Cette semaine, si les écrans se mettent à l'heure du crime, les films ne sont pas tous mortels (ou alors d'ennui).

Possessions

L’affaire Flactif avait alimenté les pages "faits divers" des journaux en 2003 et 2004. Elle nourrit aujourd’hui le scénario de Possessions[fn]Possessions, France, 2011, réalisé par Eric Guirado (1h38).[/fn]. Les noms des protagonistes et les lieux ont été changés mais l’intrigue s’avère fidèle aux événements. Maryline et Bruno Caron quittent le Nord pour une nouvelle vie à la montagne. A peine arrivés dans les Alpes, ils apprennent que le chalet dans lequel ils pensaient emménager n’est pas terminé.

Patrick Castang, le propriétaire et promoteur immobilier qui les accueille, leur propose de déballer leurs affaires dans un autre chalet, d’un standing bien supérieur. Mais la belle vie ne durera qu’un temps. « Tu ne convoiteras point », exhorte l’affiche du film, livrant au spectateur l’un des nœuds du drame. Car c’est l’envie et la jalousie, sur fond d’opposition de classes – les prolos contre les nouveaux riches – qui mèneront au bain de sang.

Chaque vexation, humiliation ou parole condescendante dont font l’objet (ou pensent être victimes) les Caron, attise une rancœur contenue. Jusqu’à l’explosion. Telle est la lecture qu’Eric Guirado fait de la mécanique de ce crime qui a marqué les mémoires. Le problème, c’est que le film est lui aussi un peu mécanique, se contentant d’enchaîner les scènes lourdes de sens jusqu’au déchaînement meurtrier, comme un simple lien de cause à effet, plutôt que de tenter de décrire la perte de sang froid et le vertige criminel.
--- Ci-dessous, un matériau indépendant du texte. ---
(** ** [loadTex], case by case *)

Section LoadTex.
Context {stbi : Stbi}.

Lemma loadTex_hit f id w : texCache w !! f = Some id -> loadTex f w = Ret id w.
Proof. intros H. unfold loadTex. prog_unfold. rewrite H. reflexivity. Qed.

Lemma loadTex_fail f w :
  texCache w !! f = None -> stbi_load f = None ->
  loadTex f w = Ret 0 (after_failed_load f w).
Proof. intros H1 H2. unfold loadTex. prog_unfold. cbn. rewrite H1, H2. reflexivity. Qed.

Lemma loadTex_ok f d w :
  texCache w !! f = None -> stbi_load f = Some d ->
  loadTex f w = Ret (next_texture (gl w)) (after_upload f d w).
Proof. intros H1 H2. unfold loadTex. prog_unfold. cbn. rewrite H1, H2. reflexivity. Qed.

Lemma loadTex_cases f w : ∃ id w', loadTex f w = Ret id w' ∧ loadTex_case f w id w'.
Proof.
  destruct (texCache w !! f) as [id|] eqn:Hc.
  { exists id, w. split; [by apply loadTex_hit|by constructor]. }
  destruct (stbi_load f) as [d|] eqn:Hd.
  - eexists _, _. split; [by apply loadTex_ok|by econstructor].
  - eexists _, _. split; [by apply loadTex_fail|by constructor].
Qed.

End LoadTex.

(** ** Invariants of the whole program *)

Lemma neutral_step_silent w w' :
  texCache w' = texCache w -> trace w' = trace w -> neutral_step w w'.
Proof. intros H1 H2. split; [done|]. exists []. rewrite app_nil_r. done. Qed.

Lemma neutral_step_event w w' e :
  texCache w' = texCache w -> trace w' = trace w ++ [e] -> texture_silent e = true ->
  neutral_step w w'.
Proof. intros H1 H2 H3. split; [done|]. exists [e]. split; [done|]. by constructor. Qed.

Section WholeProgram.
Context {glm : Glm} {stbi : Stbi} {tinyobj : TinyObj}.
Context (I : World -> Prop).
Hypothesis I_respects : respects I.
Hypothesis I_loadTex : ∀ f, preserves I (loadTex f).

Lemma preserves_emit e : texture_silent e = true -> preserves I (emit e).
Proof.
  intros He. apply preserves_modify. intros w. apply I_respects.
  by apply (neutral_step_event _ _ e).
Qed.

Lemma preserves_call c : texture_silent (E_gl c) = true -> preserves I (call c).
Proof.
  intros He. apply preserves_modify. intros w. apply I_respects.
  by apply (neutral_step_event _ _ (E_gl c)).
Qed.

Lemma preserves_quiet (g : World -> World) :
  (∀ w, texCache (g w) = texCache w) -> (∀ w, trace (g w) = trace w) ->
  preserves I (modify g).
Proof.
  intros H1 H2. apply preserves_modify. intros w. apply I_respects.
  by apply neutral_step_silent.
Qed.

Ltac pres_step :=
  lazymatch goal with
  | |- preserves _ (mbind _ _) => apply preserves_bind; [|intros ?]
  | |- preserves _ (mret _) => apply preserves_ret
  | |- preserves _ get => apply preserves_get
  | |- preserves _ (lift _) => apply preserves_lift
  | |- preserves _ (exit _) => apply preserves_exit
  | |- preserves _ (loadTex _) => apply I_loadTex
  | |- preserves _ (emit _) => apply preserves_emit; reflexivity
  | |- preserves _ (call _) => apply preserves_call; reflexivity
  | |- preserves _ (modify _) => apply preserves_quiet; reflexivity
  end.
Ltac pres := repeat pres_step.

Lemma preserves_gen_buffer : preserves I gen_buffer.
Proof. unfold gen_buffer. pres. Qed.

Lemma preserves_gen_vertex_array : preserves I gen_vertex_array.
Proof. unfold gen_vertex_array. pres. Qed.

Lemma preserves_upload m P UV : preserves I (upload m P UV).
Proof.
  unfold upload. pres; try apply preserves_gen_buffer; try apply preserves_gen_vertex_array.
Qed.

Lemma preserves_resolve_material M mid : preserves I (resolve_material M mid).
Proof.
  unfold resolve_material. destruct (0 <=? mid); pres.
  destruct (negb _); pres.
Qed.

Lemma preserves_load_shape A M shape : preserves I (load_shape A M shape).
Proof.
  unfold load_shape. pres. destruct (skipped _ _); pres.
  - apply preserves_resolve_material.
  - apply preserves_upload.
Qed.

Lemma preserves_load_shapes A M S : preserves I (load_shapes A M S).
Proof.
  induction S as [|shape S IH]; cbn [load_shapes]; pres; [apply preserves_load_shape|exact IH].
Qed.

Lemma preserves_loadOBJ file base : preserves I (loadOBJ file base).
Proof.
  unfold loadOBJ. destruct (LoadObj file base) as [p|[warn err]]; pres.
  apply preserves_load_shapes.
Qed.

Lemma preserves_keyCB k a : preserves I (keyCB k a).
Proof. destruct k, a; cbn [keyCB]; pres. Qed.

Lemma preserves_resizeCB w h : preserves I (resizeCB w h).
Proof. unfold resizeCB. pres. Qed.

Lemma preserves_run_callbacks cbs : preserves I (run_callbacks cbs).
Proof.
  induction cbs as [|[k a|w h] cbs IH]; cbn [run_callbacks run_callback]; pres;
    auto using preserves_keyCB, preserves_resizeCB.
Qed.

Lemma preserves_drawMesh m : preserves I (drawMesh m).
Proof. unfold drawMesh. pres. destruct (hasTex m); pres. Qed.

Lemma preserves_draw_pass b ms : preserves I (draw_pass b ms).
Proof.
  induction ms as [|m ms IH]; cbn [draw_pass]; pres; [|exact IH].
  destruct (eqb _ _); pres. apply preserves_drawMesh.
Qed.

Lemma preserves_frame prev inp : preserves I (frame prev inp).
Proof.
  unfold frame, glfwPollEvents. pres;
    auto using preserves_draw_pass, preserves_run_callbacks.
Qed.

Lemma preserves_frames prev inps : preserves I (frames prev inps).
Proof.
  revert prev. induction inps as [|inp inps IH]; intros prev; cbn [frames]; pres.
  - apply preserves_frame.
  - apply IH.
Qed.

Lemma preserves_main t0 inps : preserves I (main_from_load t0 inps).
Proof.
  unfold main_from_load. pres;
    auto using preserves_loadOBJ, preserves_resizeCB, preserves_frames.
Qed.

End WholeProgram.

(** ** The texture cache: uploads and decode attempts *)

Lemma scan_app_silent t evs :
  Forall (λ e, texture_silent e = true) evs -> scan (t ++ evs) = scan t.
Proof.
  intros H. unfold scan. rewrite fold_left_app.
  generalize (fold_left attribute t (None, [])).
  induction H as [|e evs He _ IH]; intros st; [done|].
  cbn [fold_left]. replace (attribute st e) with st; [apply IH|].
  destruct e as [| | |c| |]; try done. destruct c; done.
Qed.

Lemma scan_snoc t e : scan (t ++ [e]) = attribute (scan t) e.
Proof. unfold scan. by rewrite fold_left_app. Qed.

Section Cache.
Context {stbi : Stbi}.

Lemma uploads_inv_respects : respects uploads_inv.
Proof.
  intros w w' [Hc (evs & Ht & Hs)] [Hnd Hin]. unfold uploads_inv, uploaded_paths in *.
  fold (scan (trace w')). fold (scan (trace w)) in Hnd, Hin.
  rewrite Ht, (scan_app_silent _ _ Hs), Hc. done.
Qed.

Lemma uploaded_paths_failed f w :
  uploaded_paths (trace (after_failed_load f w)) = uploaded_paths (trace w).
Proof.
  unfold uploaded_paths. fold (scan (trace (after_failed_load f w))). fold (scan (trace w)).
  cbn [after_failed_load log trace]. by rewrite !scan_snoc.
Qed.

Lemma uploaded_paths_upload f d w :
  uploaded_paths (trace (after_upload f d w)) = uploaded_paths (trace w) ++ [Some f].
Proof.
  unfold uploaded_paths. fold (scan (trace (after_upload f d w))). fold (scan (trace w)).
  cbn [after_upload log set_texCache do_call set_gl trace]. by rewrite !scan_snoc.
Qed.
D’où l’impression de voir davantage un docu-fiction, cherchant à rationnaliser au maximum les événements, qu’un thriller possédé par la fièvre. A noter cependant la bonne alchimie du duo Julie Depardieu-Jérémie Renier (que l’on retrouvera la semaine prochaine dans les bottines de Cloclo pour un biopic réussi).

Elena

Dans Elena[fn]Elena, Russie, 2011, réalisé par Andreï Zviaguintsev (1h49).[/fn], la lutte des classes n’a pas lieu : riches et pauvres ne s’opposent pas parce qu’ils ne se croisent pas. La femme qui donne son nom au film fait le lien entre les deux mondes. Remariée à Vladimir, un oligarque, Elena a quitté sa condition modeste mais rend visite régulièrement à la famille de son fils en perpétuelle galère de fric. Le refus de Vladimir de mettre la main au porte-monnaie pour financer les études du petit-fils de son épouse (et lui éviter l’armée) précipitera le drame.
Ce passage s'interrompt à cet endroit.